__WORK ORDER__.
The records sit below. Return every line in them that holds the word "replace".

__RECORDS FOR THIS TASK__.
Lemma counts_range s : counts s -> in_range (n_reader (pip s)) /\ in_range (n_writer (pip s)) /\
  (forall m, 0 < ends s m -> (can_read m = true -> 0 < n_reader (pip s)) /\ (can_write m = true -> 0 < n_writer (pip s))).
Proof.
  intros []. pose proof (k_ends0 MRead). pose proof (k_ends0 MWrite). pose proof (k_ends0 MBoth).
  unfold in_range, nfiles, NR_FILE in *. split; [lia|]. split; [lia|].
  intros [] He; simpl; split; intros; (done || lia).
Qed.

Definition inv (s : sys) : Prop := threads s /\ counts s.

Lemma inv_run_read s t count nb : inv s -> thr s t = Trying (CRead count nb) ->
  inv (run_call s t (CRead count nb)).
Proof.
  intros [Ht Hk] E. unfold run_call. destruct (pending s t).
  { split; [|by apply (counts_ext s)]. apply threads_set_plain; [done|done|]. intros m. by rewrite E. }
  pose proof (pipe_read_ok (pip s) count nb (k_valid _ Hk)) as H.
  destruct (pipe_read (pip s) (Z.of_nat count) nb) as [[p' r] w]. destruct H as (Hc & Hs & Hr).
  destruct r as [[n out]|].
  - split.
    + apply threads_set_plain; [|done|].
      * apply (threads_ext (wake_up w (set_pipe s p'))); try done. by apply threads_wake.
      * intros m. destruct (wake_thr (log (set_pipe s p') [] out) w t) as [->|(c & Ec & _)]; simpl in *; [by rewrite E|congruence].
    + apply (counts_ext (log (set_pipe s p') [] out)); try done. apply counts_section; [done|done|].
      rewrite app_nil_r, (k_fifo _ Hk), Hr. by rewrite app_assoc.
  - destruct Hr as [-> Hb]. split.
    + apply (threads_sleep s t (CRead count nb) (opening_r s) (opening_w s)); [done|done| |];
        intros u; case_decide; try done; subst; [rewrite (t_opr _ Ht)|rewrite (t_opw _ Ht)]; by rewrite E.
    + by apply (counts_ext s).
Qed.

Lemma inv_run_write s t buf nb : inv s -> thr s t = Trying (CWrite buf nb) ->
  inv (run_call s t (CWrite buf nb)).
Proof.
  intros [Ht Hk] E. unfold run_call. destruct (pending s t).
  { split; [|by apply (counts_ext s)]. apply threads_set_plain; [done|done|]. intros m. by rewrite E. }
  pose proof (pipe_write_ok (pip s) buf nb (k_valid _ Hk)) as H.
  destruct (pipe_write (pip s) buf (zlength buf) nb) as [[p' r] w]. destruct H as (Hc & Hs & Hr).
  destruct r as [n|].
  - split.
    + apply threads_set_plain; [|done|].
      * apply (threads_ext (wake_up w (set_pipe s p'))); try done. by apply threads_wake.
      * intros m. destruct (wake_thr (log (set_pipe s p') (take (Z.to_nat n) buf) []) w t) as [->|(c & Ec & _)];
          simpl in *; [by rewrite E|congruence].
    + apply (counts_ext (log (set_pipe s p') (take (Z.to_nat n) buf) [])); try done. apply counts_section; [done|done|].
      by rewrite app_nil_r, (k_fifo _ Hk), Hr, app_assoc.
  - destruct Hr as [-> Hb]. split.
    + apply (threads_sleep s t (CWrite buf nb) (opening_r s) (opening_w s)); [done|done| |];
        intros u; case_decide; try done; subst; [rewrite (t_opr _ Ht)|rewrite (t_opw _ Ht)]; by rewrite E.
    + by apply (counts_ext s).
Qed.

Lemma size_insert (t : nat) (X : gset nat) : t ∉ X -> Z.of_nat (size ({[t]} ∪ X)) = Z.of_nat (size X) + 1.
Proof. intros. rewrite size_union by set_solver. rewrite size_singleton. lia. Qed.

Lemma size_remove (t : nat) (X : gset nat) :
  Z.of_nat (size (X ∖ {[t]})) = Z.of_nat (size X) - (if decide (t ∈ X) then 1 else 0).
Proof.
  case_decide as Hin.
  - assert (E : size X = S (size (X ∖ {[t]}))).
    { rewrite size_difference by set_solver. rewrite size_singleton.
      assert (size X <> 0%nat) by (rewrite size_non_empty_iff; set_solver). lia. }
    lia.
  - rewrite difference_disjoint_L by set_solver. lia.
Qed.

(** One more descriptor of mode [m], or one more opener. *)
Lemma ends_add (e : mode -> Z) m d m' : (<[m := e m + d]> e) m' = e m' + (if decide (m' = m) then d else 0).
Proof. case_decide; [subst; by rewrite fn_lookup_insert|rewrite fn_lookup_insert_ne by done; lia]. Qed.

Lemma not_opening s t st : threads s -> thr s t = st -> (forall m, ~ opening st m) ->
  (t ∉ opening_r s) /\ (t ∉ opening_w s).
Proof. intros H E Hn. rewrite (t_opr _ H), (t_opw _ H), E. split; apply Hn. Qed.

---

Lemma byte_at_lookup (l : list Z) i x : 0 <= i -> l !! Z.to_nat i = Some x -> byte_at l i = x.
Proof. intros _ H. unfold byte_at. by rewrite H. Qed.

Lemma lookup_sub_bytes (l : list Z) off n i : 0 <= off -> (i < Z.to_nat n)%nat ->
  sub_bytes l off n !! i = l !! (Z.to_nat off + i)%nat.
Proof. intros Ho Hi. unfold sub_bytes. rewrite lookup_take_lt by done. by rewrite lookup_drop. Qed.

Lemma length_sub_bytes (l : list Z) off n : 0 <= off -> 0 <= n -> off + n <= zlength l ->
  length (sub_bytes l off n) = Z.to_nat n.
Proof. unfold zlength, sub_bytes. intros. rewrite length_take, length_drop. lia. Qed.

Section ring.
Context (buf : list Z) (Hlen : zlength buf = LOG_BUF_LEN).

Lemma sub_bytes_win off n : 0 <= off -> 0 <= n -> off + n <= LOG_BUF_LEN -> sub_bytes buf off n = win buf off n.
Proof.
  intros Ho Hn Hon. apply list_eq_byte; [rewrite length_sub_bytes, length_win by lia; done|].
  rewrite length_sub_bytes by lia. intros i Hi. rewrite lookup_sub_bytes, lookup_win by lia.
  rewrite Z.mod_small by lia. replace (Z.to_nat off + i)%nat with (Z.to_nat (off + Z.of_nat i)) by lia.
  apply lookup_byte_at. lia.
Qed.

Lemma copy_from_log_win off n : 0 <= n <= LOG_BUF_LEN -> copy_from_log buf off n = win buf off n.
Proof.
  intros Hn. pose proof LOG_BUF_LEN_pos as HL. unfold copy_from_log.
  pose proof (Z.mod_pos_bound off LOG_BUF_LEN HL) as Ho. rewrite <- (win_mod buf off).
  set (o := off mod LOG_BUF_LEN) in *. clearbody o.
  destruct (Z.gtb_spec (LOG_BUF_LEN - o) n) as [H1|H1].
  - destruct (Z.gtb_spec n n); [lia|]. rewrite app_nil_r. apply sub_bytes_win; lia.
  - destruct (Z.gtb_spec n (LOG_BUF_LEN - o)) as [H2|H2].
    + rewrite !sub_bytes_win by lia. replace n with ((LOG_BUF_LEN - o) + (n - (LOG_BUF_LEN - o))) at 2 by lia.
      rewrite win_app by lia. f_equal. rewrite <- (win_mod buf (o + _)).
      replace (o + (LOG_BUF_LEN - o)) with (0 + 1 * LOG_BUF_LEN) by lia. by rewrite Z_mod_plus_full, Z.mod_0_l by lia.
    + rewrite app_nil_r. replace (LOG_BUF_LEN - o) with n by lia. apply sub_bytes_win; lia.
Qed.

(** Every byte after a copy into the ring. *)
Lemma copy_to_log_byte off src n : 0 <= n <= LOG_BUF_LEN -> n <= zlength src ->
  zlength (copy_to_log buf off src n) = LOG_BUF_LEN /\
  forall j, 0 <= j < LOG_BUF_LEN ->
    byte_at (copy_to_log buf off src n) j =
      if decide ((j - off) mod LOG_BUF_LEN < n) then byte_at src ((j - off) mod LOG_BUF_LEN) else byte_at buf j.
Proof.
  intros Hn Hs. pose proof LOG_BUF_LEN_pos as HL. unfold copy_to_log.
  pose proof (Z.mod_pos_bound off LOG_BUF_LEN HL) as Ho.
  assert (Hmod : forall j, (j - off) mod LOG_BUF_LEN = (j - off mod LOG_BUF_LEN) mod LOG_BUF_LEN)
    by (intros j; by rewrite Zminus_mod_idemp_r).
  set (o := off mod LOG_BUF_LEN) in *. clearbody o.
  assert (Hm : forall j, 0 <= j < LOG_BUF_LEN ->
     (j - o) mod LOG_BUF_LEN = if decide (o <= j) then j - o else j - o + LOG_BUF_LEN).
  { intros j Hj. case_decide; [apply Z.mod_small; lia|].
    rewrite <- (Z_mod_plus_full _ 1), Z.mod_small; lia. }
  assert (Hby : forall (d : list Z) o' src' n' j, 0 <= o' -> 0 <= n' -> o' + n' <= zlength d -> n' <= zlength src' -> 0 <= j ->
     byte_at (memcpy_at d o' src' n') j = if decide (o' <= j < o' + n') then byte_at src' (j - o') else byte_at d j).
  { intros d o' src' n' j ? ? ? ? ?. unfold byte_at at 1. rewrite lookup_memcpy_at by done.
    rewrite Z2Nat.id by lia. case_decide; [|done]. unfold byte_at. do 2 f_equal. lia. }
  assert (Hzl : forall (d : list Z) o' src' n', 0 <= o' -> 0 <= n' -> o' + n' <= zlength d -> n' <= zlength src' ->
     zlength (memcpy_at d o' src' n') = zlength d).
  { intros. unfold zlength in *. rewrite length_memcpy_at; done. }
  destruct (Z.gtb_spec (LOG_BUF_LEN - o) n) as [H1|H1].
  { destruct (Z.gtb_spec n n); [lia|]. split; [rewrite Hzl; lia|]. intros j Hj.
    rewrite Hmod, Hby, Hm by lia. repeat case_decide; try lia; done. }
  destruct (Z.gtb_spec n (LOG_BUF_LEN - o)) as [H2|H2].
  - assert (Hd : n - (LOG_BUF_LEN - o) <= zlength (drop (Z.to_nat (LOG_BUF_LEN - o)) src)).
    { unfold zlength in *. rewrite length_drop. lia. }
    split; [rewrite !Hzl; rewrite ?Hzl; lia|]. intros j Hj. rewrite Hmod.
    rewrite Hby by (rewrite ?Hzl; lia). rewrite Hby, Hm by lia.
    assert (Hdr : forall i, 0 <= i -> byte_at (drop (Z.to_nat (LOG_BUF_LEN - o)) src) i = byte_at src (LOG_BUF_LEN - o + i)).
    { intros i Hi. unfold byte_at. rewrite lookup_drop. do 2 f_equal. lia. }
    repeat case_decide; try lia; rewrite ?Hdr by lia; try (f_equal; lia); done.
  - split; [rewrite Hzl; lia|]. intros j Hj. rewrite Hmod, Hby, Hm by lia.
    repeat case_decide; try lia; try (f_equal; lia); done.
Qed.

__RESULT__.
  rewrite Z.mod_small by lia. replace (Z.to_nat off + i)%nat with (Z.to_nat (off + Z.of_nat i)) by lia.
    + rewrite !sub_bytes_win by lia. replace n with ((LOG_BUF_LEN - o) + (n - (LOG_BUF_LEN - o))) at 2 by lia.
      replace (o + (LOG_BUF_LEN - o)) with (0 + 1 * LOG_BUF_LEN) by lia. by rewrite Z_mod_plus_full, Z.mod_0_l by lia.
    + rewrite app_nil_r. replace (LOG_BUF_LEN - o) with n by lia. apply sub_bytes_win; lia.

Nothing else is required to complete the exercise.